The day is tha basis of the Decimal Time Project, DTP. According to the system time is measured in days and all calculations of time are based on decimal fractions or multiplications of the day. No other units are used. Larger units are tens, hundreds or thousands of days, and smaller ones are tenth-parts, hundreth-parts of thousanth-parts.

Modern mumbers

In the present our undarstanding of numbers is to a large extent based on units that are either multiplications or divisions on the basis of 10. This is called the Decimal System and it is generally used in measurement and finance, for example. The system of time measurement is really the only system where the decimal system is not generally applied.

A long time ago this was quite understandable while societies were to a large extent based on periodic practices, such as agriculture.

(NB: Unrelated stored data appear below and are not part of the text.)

(* ===== verification/Radix.v ===== *)
(** * Radix trees: the interface of github.com/armon/go-radix

    The package is third-party (src/vendor); what the access-control code
    relies on is its documentation: a tree is a dictionary from byte strings,
    [WalkPath] visits the entries above a key from the root down, [WalkPrefix]
    those under a prefix.  The walks are given as the lists of what they visit,
    and a callback that returns true stops them ([walk]).  A finite map is an
    instance. *)

From S2P Require Import Prelude Memdb MemdbFacts.

Class RadixOps (T : Type → Type) := {
  radix_new : ∀ {A}, T A;
  radix_Get : ∀ {A}, string → T A → option A;
  radix_Insert : ∀ {A}, string → A → T A → T A;
  WalkPath : ∀ {A}, string → T A → list (string * A);
  WalkPrefix : ∀ {A}, string → T A → list (string * A);
}.

(** Entries in the order of their length: from the root down. *)
Definition above {A} (x y : string * A) : Prop := String.length x.1 < String.length y.1.

Class RadixTree (T : Type → Type) `{RadixOps T} := {
  radix_get_new {A} k : radix_Get (A := A) k radix_new = None;
  radix_get_insert {A} k k' (x : A) t :
    radix_Get k (radix_Insert k' x t) = if decide (k = k') then Some x else radix_Get k t;
  radix_path {A} s k x (t : T A) :
    (k, x) ∈ WalkPath s t ↔ radix_Get k t = Some x ∧ String.prefix k s = true;
  radix_path_sorted {A} s (t : T A) : StronglySorted above (WalkPath s t);
  radix_prefix {A} s k x (t : T A) :
    (k, x) ∈ WalkPrefix s t ↔ radix_Get k t = Some x ∧ String.prefix s k = true;
}.

(** [tree.WalkPath(segment, fn)] with the variables the closure assigns. *)
Fixpoint walk {A S} (l : list (string * A)) (fn : string → A → S → bool * S) (s : S) : S :=
  match l with
  | [] => s
  | (k, x) :: l => match fn k x s with (true, s) => s | (false, s) => walk l fn s end
  end.

(** ** A finite map as a tree *)

Definition above_le {A} (x y : string * A) : Prop := String.length x.1 ≤ String.length y.1.
#[export] Instance above_le_dec {A} : RelDecision (@above_le A).
Proof. intros x y. unfold above_le. apply _. Defined.
#[export] Instance above_le_trans {A} : Transitive (@above_le A).
Proof. unfold above_le. intros x y z. lia. Qed.
#[export] Instance above_le_total {A} : Total (@above_le A).
Proof. unfold above_le. intros x y. lia. Qed.

Definition entries_where {A} (P : string → bool) (m : gmap string A) : list (string * A) :=
  filter (λ e, P e.1 = true) (map_to_list m).

#[export] Instance map_radix_ops : RadixOps (gmap string) := {
  radix_new A := ∅;
  radix_Get A k m := m !! k;
  radix_Insert A k x m := <[k := x]> m;
  WalkPath A s m := merge_sort above_le (entries_where (λ k, String.prefix k s) m);
  WalkPrefix A s m := sort_keys (entries_where (String.prefix s) m);
}.

Lemma elem_of_entries_where {A} P k x (m : gmap string A) :
  (k, x) ∈ entries_where P m ↔ m !! k = Some x ∧ P k = true.
Proof. unfold entries_where. rewrite list_elem_of_filter, elem_of_map_to_list. simpl. tauto. Qed.

Lemma prefix_same a b s :
  String.prefix a s = true → String.prefix b s = true → String.length a = String.length b → a = b.
Proof.
  revert b s. induction a as [|c a IH]; intros [|d b] [|e s] Ha Hb Hl; try done.
  rewrite prefix_cons, andb_true_iff, bool_decide_eq_true in Ha, Hb.
  destruct Ha as [-> Ha], Hb as [-> Hb]. f_equal. eapply IH; [done..|]. by injection Hl.
Qed.
Lemma prefix_comparable a b s :
  String.prefix a s = true → String.prefix b s = true → String.prefix a b = true ∨ String.prefix b a = true.
Proof.
  revert b s. induction a as [|c a IH]; intros b s Ha Hb; [left; apply prefix_empty|].
  destruct b as [|d b]; [right; apply prefix_empty|]. destruct s as [|e s]; [done|].
  rewrite prefix_cons, andb_true_iff, bool_decide_eq_true in Ha, Hb. destruct Ha as [-> Ha], Hb as [-> Hb].
  rewrite !prefix_cons, !bool_decide_true by done. by apply (IH b s).
Qed.

Lemma sorted_above {A} (l : list (string * A)) s :
  NoDup l.*1 → (∀ k x, (k, x) ∈ l → String.prefix k s = true) → StronglySorted above_le l → StronglySorted above l.
Proof.
  induction l as [|[k x] l IH]; intros Hnd Hp Hs; [constructor|].
  apply list.NoDup_cons in Hnd as [Hk Hnd]. apply StronglySorted_inv in Hs as [Hs Hall]. constructor.
  - apply IH; [done| |done]. intros k' x' Hin. apply (Hp k' x'). by right.
  - rewrite Forall_forall in *. intros [k' x'] Hin%list_elem_of_In. apply list_elem_of_In in Hin as Hin'.
    assert (k ≠ k') as Hne. { intros ->. apply Hk. apply list_elem_of_fmap. by exists (k', x'). }
    specialize (Hall (k', x') ltac:(by apply list_elem_of_In)). unfold above, above_le in *. simpl in *.
    destruct (decide (String.length k = String.length k')) as [Heq|]; [|lia]. destruct Hne.
    eapply prefix_same; [apply (Hp k x); left|apply (Hp k' x'); by right|done].
Qed.

#[export] Instance map_radix : RadixTree (gmap string).
Proof.
  split.
  - done.
  - intros A k k' x t. simpl. case_decide; subst; [apply lookup_insert_eq|by apply lookup_insert_ne].
  - intros A s k x t. simpl. by rewrite merge_sort_Permutation, elem_of_entries_where.
  - intros A s t. simpl. apply (sorted_above _ s).
    + rewrite merge_sort_Permutation. unfold entries_where.
      apply (sublist_NoDup _ (map_to_list t).*1); [apply NoDup_fst_map_to_list|]. apply fmap_sublist, sublist_filter.
    + intros k x. rewrite merge_sort_Permutation, elem_of_entries_where. tauto.
    + apply StronglySorted_merge_sort; apply _.
  - intros A s k x t. simpl. unfold sort_keys. by rewrite merge_sort_Permutation, elem_of_entries_where.
Qed.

In the present very few peoples livelihoods are based upon the seasons and much the less on the traditional division of the day into two times 12. Modern measurements are based on the decimal system and human understanding of time would be much better if calculations of time were alsa based on the metric system.

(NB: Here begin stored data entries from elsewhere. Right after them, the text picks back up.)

(* ===== verification/Filter.v ===== *)
(** * What a token may see (agent/consul/filter.go, acl.go)

    Replies are filtered before they leave a server.  [FilterEntries] compacts
    a slice in place through an interface; the methods of [aclFilter] delete
    from slices and maps while they range over them.  A slice is the list of
    its elements: what is written to it while it is filtered is part of the
    state.  The pointers in a reply are not nil. *)

From S2P Require Import Prelude Memdb ProxyConfig Structs ConnectTables AclTables Delay TombstoneGC Store Intention Txn.
From S2P Require Import Radix Acl Authorizer.

Definition index_out_of_range : string := "runtime error: index out of range".
Definition filter_out_of_fuel : string := "out of fuel".
Definition redactedToken : string := "<hidden>".

(** ** [FilterEntries] *)

Section entries.
Context {A : Type} (refused : A → bool).

(** [Filter(i)], of the element that the slice has at [i] by now. *)
Definition Filter (i : nat) : M (list A) bool :=
  let* x := mget (λ l, l !! i) in
  match x with Some x => mreturn (refused x) | None => mpanic index_out_of_range end.
(** [Move]: [copy(ent[dst:dst+span], ent[src:src+span])]. *)
Definition Move (dst src span : nat) : M (list A) unit :=
  mmodify (λ l, take dst l ++ take span (drop src l) ++ drop (dst + span) l).
(** [for i < n && Filter(i) == b { i++ }]. *)
Fixpoint skip (fuel : nat) (b : bool) (i n : nat) : M (list A) nat :=
  match fuel with
  | O => mpanic filter_out_of_fuel
  | S fuel =>
      if (i <? n)%nat then
        let* f := Filter i in
        if Bool.eqb f b then skip fuel b (S i) n else mreturn i
      else mreturn i
  end.
Fixpoint compact (fuel dst src n : nat) : M (list A) nat :=
  match fuel with
  | O => mpanic filter_out_of_fuel
  | S fuel =>
      if (dst <? n)%nat then
        let* src := skip (S n) true src n in
        if decide (src = n) then mreturn dst
        else
          let* last := skip (S n) false (S src) n in
          let span := last - src in
          if (0 <? span)%nat
          then Move dst src span ;;; compact fuel (dst + span) (src + span) n
          else compact fuel dst src n
      else mreturn dst
  end.
(** Each turn moves [src] on. *)
Definition FilterEntries : M (list A) nat :=
  let* n := mget length in compact (S n) 0 0 n.
(** [ent[:FilterEntries(&df)]]. *)
Definition filter_slice (ent : list A) : outcome (list A) :=
  match FilterEntries ent with
  | (Ok n, ent) => Ok (take n ent)
  | (Err e, _) => Err e
  | (Panic w, _) => Panic w
  end.

(** The loops [for i := 0; i < len(s); i++] that keep an element or delete it
    with [s = append(s[:i], s[i+1:]...); i--]. *)
Fixpoint prune (keep : A → bool) (fuel i : nat) (s : list A) : outcome (list A) :=
  match fuel with
  | O => Panic filter_out_of_fuel
  | S fuel =>
      match s !! i with
      | None => Ok s
      | Some x => if keep x then prune keep fuel (S i) s else prune keep fuel i (take i s ++ drop (S i) s)
      end
  end.
Definition prune_slice (keep : A → bool) (s : list A) : outcome (list A) := prune keep (S (length s)) 0 s.
End entries.

(** Ranging over the keys of a map and deleting some. *)
Definition prune_map {A} (keep : string → bool) (m : gmap string A) : gmap string A :=
  foldl (λ m k, if keep k then m else delete k m) m (map_to_list m).*1.

(** ** The structs of the replies *)

(** [CheckServiceNode], [NodeInfo] and [NodeServices]; the map of the last is
    keyed by service ID, a [Services] by service name. *)
Record CheckServiceNode := mkCheckServiceNode {
  csn_Node : Node; csn_Service : NodeService; csn_Checks : list HealthCheck
}.
Record NodeInfo := mkNodeInfo {
  ni_ID : string;
  ni_Node : string;
  ni_Address : string;
  ni_TaggedAddresses : option (gmap string string);
  ni_Meta : option (gmap string string);
  ni_Services : list NodeService;
  ni_Checks : list HealthCheck
}.
Definition ni_set (services : list NodeService) (checks : list HealthCheck) (n : NodeInfo) : NodeInfo :=
  mkNodeInfo (ni_ID n) (ni_Node n) (ni_Address n) (ni_TaggedAddresses n) (ni_Meta n) services checks.
Record NodeServices := mkNodeServices { nss_Node : Node; nss_Services : gmap string NodeService }.

(** [PreparedQuery.GetACLPrefix]. *)
Definition PreparedQuery_GetACLPrefix (pq : PreparedQuery) : string * bool :=
  if decide (pq_Name pq ≠ "" ∨ pq_Template_Type pq ≠ "") then (pq_Name pq, true) else ("", false).
Definition pq_set_token (token : string) (q : PreparedQuery) : PreparedQuery :=
  mkPreparedQuery (pq_ID q) (pq_Name q) (pq_Session q) token (pq_Template_Type q) (pq_rest q)
    (pq_CreateIndex q) (pq_ModifyIndex q).
Definition act_set_secret (secret : string) (t : ACLToken) : ACLToken :=
  mkACLToken (act_AccessorID t) secret (act_Description t) (act_Policies t) (act_Roles t) (act_ServiceIdentities t)
    (act_Type t) (act_Rules t) (act_Local t) (act_AuthMethod t) (act_ExpirationTime t) (act_ExpirationTTL t)
    (act_CreateTime t) (act_Hash t) (act_CreateIndex t) (act_ModifyIndex t).

Definition ConsulServiceID : string := "consul".
Definition ConsulServiceName : string := "consul".

Section acl.
Context {T : Type → Type} `{RadixOps T}.

(** ** The filters of the key/value store and of transactions *)

Definition FilterDirEnt (authorizer : Authorizer T) : list DirEntry → outcome (list DirEntry) :=
  filter_slice (λ e, negb (KeyRead authorizer (de_Key e))).
Definition FilterKeys (authorizer : Authorizer T) : list string → outcome (list string) :=
  filter_slice (λ k, negb (KeyRead authorizer k)).
(** [txnResultsFilter.Filter]. *)
Definition txn_result_refused (authorizer : Authorizer T) (result : TxnResult) : bool :=
  match result with
  | ResKV e => negb (KeyRead authorizer (de_Key e))
  | ResNode n => negb (NodeRead authorizer (node_Node n))
  | ResService s => negb (ServiceRead authorizer (ns_Service s))
  | ResCheck c =>
      if decide (hc_ServiceName c ≠ "") then negb (ServiceRead authorizer (hc_ServiceName c))
      else negb (NodeRead authorizer (hc_Node c))
  end.
Definition FilterTxnResults (authorizer : Authorizer T) : list TxnResult → outcome (list TxnResult) :=
  filter_slice (txn_result_refused authorizer).

(** ** [aclFilter] *)

Record aclFilter := newACLFilter { f_authorizer : Authorizer T; f_enforceVersion8 : bool }.
Context (f : aclFilter).

Definition allowNode (node : string) : bool :=
  if negb (f_enforceVersion8 f) then true else NodeRead (f_authorizer f) node.
Definition allowService (service : string) : bool :=
  if decide (service = "") then true
  else if negb (f_enforceVersion8 f) && bool_decide (service = ConsulServiceID) then true
  else ServiceRead (f_authorizer f) service.
Definition allowSession (node : string) : bool :=
  if negb (f_enforceVersion8 f) then true else SessionRead (f_authorizer f) node.

Definition filterHealthChecks : list HealthCheck → outcome (list HealthCheck) :=
  prune_slice (λ c, allowNode (hc_Node c) && allowService (hc_ServiceName c)).
Definition filterServices : gmap string (list string) → gmap string (list string) := prune_map allowService.
Definition filterServiceNodes : list ServiceNode → outcome (list ServiceNode) :=
  prune_slice (λ n, allowNode (sn_Node n) && allowService (sn_ServiceName n)).
(** The keys of the map are what [allowService] is asked about. *)
Definition filterNodeServices (services : option NodeServices) : option NodeServices :=
  match services with
  | None => None
  | Some s =>
      if negb (allowNode (node_Node (nss_Node s))) then None
      else Some (mkNodeServices (nss_Node s) (prune_map allowService (nss_Services s)))
  end.
Definition filterCheckServiceNodes : list CheckServiceNode → outcome (list CheckServiceNode) :=
  prune_slice (λ n, allowNode (node_Node (csn_Node n)) && allowService (ns_Service (csn_Service n))).
Definition filterSessions : list Session → outcome (list Session) :=
  prune_slice (λ s, allowSession (sess_Node s)).
Definition filterCoordinates : list Coordinate → outcome (list Coordinate) :=
  prune_slice (λ c, allowNode (co_Node c)).
Definition filterIntentions (ixns : list Intention) : list Intention :=
  if ACLRead (f_authorizer f) then ixns
  else foldl (λ ret ixn,
    let (prefix, ok) := Intention_GetACLPrefix ixn in
    if negb ok || negb (IntentionRead (f_authorizer f) prefix) then ret else ret ++ [ixn]) [] ixns.

(** One node of a dump: its services and checks are pruned in place. *)
Definition filter_info (info : NodeInfo) : outcome NodeInfo :=
  obind (prune_slice (λ s, allowService (ns_Service s)) (ni_Services info)) (λ services,
  obind (prune_slice (λ c, allowService (hc_ServiceName c)) (ni_Checks info)) (λ checks,
  Ok (ni_set services checks info))).
Fixpoint dump_loop (fuel i : nat) (nd : list NodeInfo) : outcome (list NodeInfo) :=
  match fuel with
  | O => Panic filter_out_of_fuel
  | S fuel =>
      match nd !! i with
      | None => Ok nd
      | Some info =>
          if negb (allowNode (ni_Node info)) then dump_loop fuel i (take i nd ++ drop (S i) nd)
          else obind (filter_info info) (λ info, dump_loop fuel (S i) (<[i := info]> nd))
      end
  end.
Definition filterNodeDump (nd : list NodeInfo) : outcome (list NodeInfo) := dump_loop (S (length nd)) 0 nd.
Definition filterNodes : list Node → outcome (list Node) := prune_slice (λ n, allowNode (node_Node n)).

(** A copy of the query replaces it. *)
Definition redactPreparedQueryTokens (query : PreparedQuery) : PreparedQuery :=
  if ACLWrite (f_authorizer f) then query
  else if decide (pq_Token query ≠ "") then pq_set_token redactedToken query
  else query.
Definition filterPreparedQueries (queries : list PreparedQuery) : list PreparedQuery :=
  if ACLWrite (f_authorizer f) then queries
  else foldl (λ ret query,
    let (prefix, ok) := PreparedQuery_GetACLPrefix query in
    if negb ok || negb (PreparedQueryRead (f_authorizer f) prefix) then ret
    else ret ++ [redactPreparedQueryTokens query]) [] queries.
Definition redactTokenSecret (token : option ACLToken) : option ACLToken :=
  match token with
  | None => None
  | Some t => if ACLWrite (f_authorizer f) then token else Some (act_set_secret redactedToken t)
  end.
Definition redactTokenSecrets (tokens : list (option ACLToken)) : list (option ACLToken) :=
  foldl (λ ret token, ret ++ [redactTokenSecret token]) [] tokens.
End acl.
Arguments aclFilter T : clear implicits.

(** ** [filterACL] *)

(** What a filter is given; [CheckServiceNodes] stands for itself and its
    indexed form. *)
Inductive subject :=
| SubjCheckServiceNodes (nodes : list CheckServiceNode)
| SubjCoordinates (coords : list Coordinate)
| SubjHealthChecks (checks : list HealthCheck)
| SubjIntentions (ixns : list Intention)
| SubjNodeDump (dump : list NodeInfo)
| SubjNodes (nodes : list Node)
| SubjNodeServices (services : option NodeServices)
| SubjServiceNodes (nodes : list ServiceNode)
| SubjServices (services : gmap string (list string))
| SubjSessions (sessions : list Session)
| SubjPreparedQueries (queries : list PreparedQuery)
| SubjPreparedQuery (query : PreparedQuery)
| SubjACLTokens (tokens : list (option ACLToken))
| SubjACLToken (token : option ACLToken).
Definition omap_out {A B} (f : A → B) (o : outcome A) : outcome B := obind o (λ a, Ok (f a)).

Section filterACL.
Context {T : Type → Type} `{RadixOps T} (ACLEnforceVersion8 : bool).

Definition filterACLWithAuthorizer (authorizer : option (Authorizer T)) (subj : subject) : outcome subject :=
  match authorizer with
  | None => Ok subj
  | Some a =>
      let filt := newACLFilter a ACLEnforceVersion8 in
      match subj with
      | SubjCheckServiceNodes v => omap_out SubjCheckServiceNodes (filterCheckServiceNodes filt v)
      | SubjCoordinates v => omap_out SubjCoordinates (filterCoordinates filt v)
      | SubjHealthChecks v => omap_out SubjHealthChecks (filterHealthChecks filt v)
      | SubjIntentions v => Ok (SubjIntentions (filterIntentions filt v))
      | SubjNodeDump v => omap_out SubjNodeDump (filterNodeDump filt v)
      | SubjNodes v => omap_out SubjNodes (filterNodes filt v)
      | SubjNodeServices v => Ok (SubjNodeServices (filterNodeServices filt v))
      | SubjServiceNodes v => omap_out SubjServiceNodes (filterServiceNodes filt v)
      | SubjServices v => Ok (SubjServices (filterServices filt v))
      | SubjSessions v => omap_out SubjSessions (filterSessions filt v)
      | SubjPreparedQueries v => Ok (SubjPreparedQueries (filterPreparedQueries filt v))
      | SubjPreparedQuery v => Ok (SubjPreparedQuery (redactPreparedQueryTokens filt v))
      | SubjACLTokens v => Ok (SubjACLTokens (redactTokenSecrets filt v))
      | SubjACLToken v => Ok (SubjACLToken (redactTokenSecret filt v))
      end
  end.
(** [filterACL], given what [ResolveToken] answers for the token. *)
Definition filterACL (resolved : outcome (option (Authorizer T))) (subj : subject) : outcome subject :=
  obind resolved (λ authorizer, filterACLWithAuthorizer authorizer subj).
End filterACL.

It is not feasible to divide every day into 24 hours, or 1,440 minutes, or 86,400 seconds! These are not numbers that are easily a basis of calculations. Much less is the year a sensible concept, it being 365.2521 days to be accurate. In this archaic system the units are absolutely not compatible but based on long lost traditions. The months were originally a measurement of the Moon's movements and the week is an old religious division of time and even further removed from modern society.

Fundamental Unit of DTP
The fundamental unit of the DTP is called 'Dies', the latin term for the day. This is in accord with the other units of the metric system, the 'Litre', the 'Metre' and the 'Gram'. The other units are based on a multiplication of the Dies by ten, and so forth, of by the division of the Dies by ten and so on. The main units of the system, in addition to the Dies, are a thousand Dies, the kiloDies, and one thousanth of a Dies, the milliDies. These are units people aqquainted with the metric system know well.
The Units

1000 days = kiloDies
100 days = hectoDies
10 days = dekaDies
1 day = Dies

1/10 of a day= deciDies,
1/100 of a day= centiDies,
1/1000 of a day= milliDies,
1/1000000 of a day= microDies.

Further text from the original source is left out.